## Assignment
Check the entries below for lines with "induction"; report only how many there are.

(Stored data)
---
(** The fact namespace is exactly what the specification lists. *)
Lemma buildLHSMapping_None (ctx : ConditionContext) (path : string) :
  buildLHSMapping ctx !! path = None ↔ absentPath ctx path.
Proof.
  unfold buildLHSMapping, absentPath, builtinPaths.
  rewrite foldl_tags_None, !lookup_insert_None, lookup_empty.
  rewrite !not_elem_of_cons. split.
  - intros [(((((_ & H1) & H2) & H3) & H4) & H5) Htags].
    split; [repeat split; congruence || apply not_elem_of_nil|].
    intros tagKey -> . apply eq_None_not_Some. intros [v Hv].
    apply (Htags (tagKey, v)); [by apply elem_of_range | done].
  - intros [(H1 & H2 & H3 & H4 & H5 & _) Htags].
    split; [repeat split; congruence|].
    intros [tagKey v] Hin%elem_of_range Heq. simpl in Heq.
    by rewrite (Htags tagKey (eq_sym Heq)) in Hin.
Qed.

Lemma evaluateComparison_absent (expr lhs rhs : string)
    (lhsMapping : gmap string any) :
  comparisonSides expr = Some (lhs, rhs) →
  lhsMapping !! lhs = None →
  evaluateComparison expr lhsMapping
  = Panic (InvalidConditionalParameter lhs).
Proof.
  unfold comparisonSides, evaluateComparison, compareParts.
  destruct (splitComparison (TrimSpace expr) "==")
    as [|a [|b [|c l]]]; try (by intros [= <- <-] ->);
    destruct (splitComparison (TrimSpace expr) "!=")
      as [|a' [|b' [|c' l']]]; try done; by intros [= <- <-] ->.
Qed.

Lemma allTrue_reaches (trueParts : list string) (part : string)
    (laterParts : list string) (lhsMapping : gmap string any) (p : panic) :
  Forall (λ truePart,
            evaluateComparison (TrimSpace truePart) lhsMapping = Ok true)
         trueParts →
  evaluateComparison (TrimSpace part) lhsMapping = Panic p →
  allTrue (trueParts ++ part :: laterParts) lhsMapping = Panic p.
Proof.
  intros Htrue Hpart. induction Htrue as [|truePart trueParts Hhd _ IH].
  - simpl. by rewrite Hpart.
  - simpl. by rewrite Hhd.
Qed.

Lemma anyGroup_reaches (falseGroups : list string) (group : string)
    (laterGroups : list string) (lhsMapping : gmap string any) (p : panic) :
  Forall (λ falseGroup,
            allTrue (splitByOperator falseGroup "&&") lhsMapping = Ok false)
         falseGroups →
  allTrue (splitByOperator group "&&") lhsMapping = Panic p →
  anyGroup (falseGroups ++ group :: laterGroups) lhsMapping = Panic p.
Proof.
  intros Hfalse Hgroup. induction Hfalse as [|falseGroup falseGroups Hhd _ IH].
  - simpl. by rewrite Hgroup.
  - simpl. by rewrite Hhd.
Qed.

(** *** Comparisons *)

Lemma compareScalar_eq (lhs rhs : any) :
  compareScalar lhs rhs = bool_decide (Sprint lhs = Sprint rhs).
Proof.
  destruct lhs as [|[|]| | | | |], rhs as [|[|]| | | | |];
    reflexivity || by vm_compute.
Qed.

(** X1: [compareScalar] is equality of the [%v] renderings of the two
    values, for every pair of values: the special case for two booleans
    never changes the result, and a boolean fact equals the literal that
    renders alike (the string true, for instance). *)
Theorem compareScalar_Sprint (lhs rhs : any) :
  compareScalar lhs rhs = bool_decide (Sprint lhs = Sprint rhs).
Proof. apply compareScalar_eq. Qed.

Lemma existsb_elem_of {A} (p : A → bool) (l : list A) :
  existsb p l = true ↔ ∃ x, x ∈ l ∧ p x = true.
Proof.
  induction l as [|x l IH]; simpl.
  - split; [done | by intros [x [?%elem_of_nil _]]].
  - rewrite orb_true_iff, IH. split.
    + intros [Hx|[y [Hy Hp]]]; [exists x | exists y]; split;
        try done; [by left | by right].
    + intros [y [[->|Hy]%elem_of_cons Hp]]; [by left | right; by exists y].
Qed.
---
## Answer box
3